AGTI: les importations de textiles comme matières premières sont toujours nécessaires pour les produits non fabriqués à l'étranger

JAKARTA - L’Association indonésienne de la confection et du textile (AGTI) a organisé une audience avec les membres de la direction ǵnérale des douanes et des impôts pour discuter d’un certain nombre de questions stratégiques concernant le renforcement de l’écosystme de l’industrie textile nationale de l’amont à la descente.

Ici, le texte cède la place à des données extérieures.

Lemma con_teardown_ok c : con_shape c → con_teardown c = Ret (if close_fd c then [fd c] else []).
Proof.
  intros Hsh. pose proof Hsh as (_ & H2 & _). unfold con_teardown.
  assert (Hs : ∃ c', (if send_state c =? SEND_STATE_NOT_INITED then Ret c else BConnection_SendAsync_Free c) = Ret c' ∧
    con_shape c' ∧ fd c' = fd c ∧ close_fd c' = close_fd c ∧ send_state c' = 0).
  { destruct H2 as [H2|H2]; [exists c; by rewrite H2|].
    destruct (con_send_free_ok c Hsh H2) as (c' & -> & (? & ? & ? & _) & ? & _).
    exists c'. destruct H2 as [-> | ->]; done. }
  destruct Hs as (c1 & -> & Hsh1 & <- & <- & Hs1). rewrite bind_Ret. pose proof Hsh1 as (H1 & _ & H3 & _).
  assert (Hr : ∃ c', (if recv_state c1 =? RECV_STATE_NOT_INITED then Ret c1 else BConnection_RecvAsync_Free c1) = Ret c' ∧
    con_shape c' ∧ fd c' = fd c1 ∧ close_fd c' = close_fd c1 ∧ send_state c' = 0 ∧ recv_state c' = 0).
  { destruct H3 as [H3|H3]; [exists c1; by rewrite H3|].
    destruct (con_recv_free_ok c1 Hsh1 H3) as (c' & -> & (? & ? & ? & _) & ? & Hs').
    exists c'. rewrite Hs'. destruct H3 as [-> |[-> | ->]]; done. }
  destruct Hr as (c2 & -> & (H1' & _) & <- & <- & Hs2 & Hr2). rewrite bind_Ret.
  unfold BConnection_Free. rewrite Hs2, Hr2, H1'. by destruct (is_hupd c2).
Qed.

Lemma con_reach_inv c0 c failed :
  con_inv c0 → con_reach c0 c failed →
  con_shape c ∧ fd c = fd c0 ∧ close_fd c = close_fd c0 ∧ (failed = false → con_waits c).
Proof.
  intros Hinv. induction 1 as [|c op c' ev _ IH Ha Happ]; [by destruct Hinv|].
  destruct IH as (Hsh & Hf & Hcl & Hw). specialize (Hw eq_refl).
  destruct (con_apply_ok c op (conj Hsh Hw) Ha) as (c1 & ev1 & Heq & R1 & R2 & R3 & R4).
  rewrite Heq in Happ. injection Happ as <- <-. split_and!; [done|congruence..|].
  intros E. apply R4. by destruct ev1.
Qed.

Lemma con_waits_not_stranded c : con_shape c → con_waits c → not_stranded c.
Proof.
  intros (H1 & _) (Hb & Hs & Hr). unfold send_waits, recv_waits in *. unfold not_stranded. rewrite H1.
  destruct (is_hupd c); split; intros Hst; rewrite Hst in *; try done.
  - by left.
  - destruct Hr as [Hr _]. destruct (recv_job c); [by left|by right].
Qed.

Lemma init_con_inv src src' cl c0 : BConnection_Init src true = Ret (Some c0, src', cl) → con_inv c0.
Proof.
  intros Hi. unfold BConnection_Init in Hi. inv_binds.
  repeat case_match; simplify_eq/=; (split; [|done]); split_and!; cbn; auto; discriminate.
Qed.


(** A connection whose receive waits, then a hang-up with data, then the end. *)
Definition demo_connector : BConnector := Connector 7 true false false.
Definition demo_con : BConnection := Con 7 true false true 0 0 (0, 0) false 0 (0, 0) false.
Definition demo_con1 : BConnection := Con 7 true false true 0 0 (0, 0) false 1 (0, 0) false.
Definition demo_con2 : BConnection := Con 7 true false true 1 0 (0, 0) false 2 (0, 4) false.
Definition demo_con3 : BConnection := Con 7 true true false 0 0 (0, 0) false 1 (0, 4) false.


(** The contract is needed: an error event without a hang-up whose write succeeds
    leaves the descriptor watched for writing, and the next writable event finds
    no send in progress. *)
Example error_event_leaves_watch :
  (let c := Con 7 true false true 2 2 (0, 4) false 0 (0, 0) false in
   '(c, ev) ← connection_fd_handler c BREACTOR_ERROR true true (SysDone 4) SysAgain;
   Ret (wait_events c, send_state c, ev)) = Ret (BREACTOR_WRITE, SEND_STATE_READY, CSent 4) ∧
  (let c := Con 7 true false true 2 2 (0, 4) false 0 (0, 0) false in
   '(c, ev) ← connection_fd_handler c BREACTOR_ERROR true true (SysDone 4) SysAgain;
   connection_fd_handler c BREACTOR_WRITE true true SysAgain SysAgain) = Fault.
Proof. split; reflexivity. Qed.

La présidente de l’AGTI, Anne Patricia Sutanto, a déclaré que la douane avait répondue positivement aux suggestions faites, y compris en ce qui concerne la fluidité des flux de materiaux pour les acteurs industriels.

Selon Anne, la douane comprend que la plupart des entreprises dans la zone d'union sont des exportateurs respectueux et ont besoin d'un soutien réglementaire qui facilite.

« Le service des douanes est maintenant beaucoup plus progressif, transparent, ouvert et digital », a-t-il déclaré mercredi 3 décembre.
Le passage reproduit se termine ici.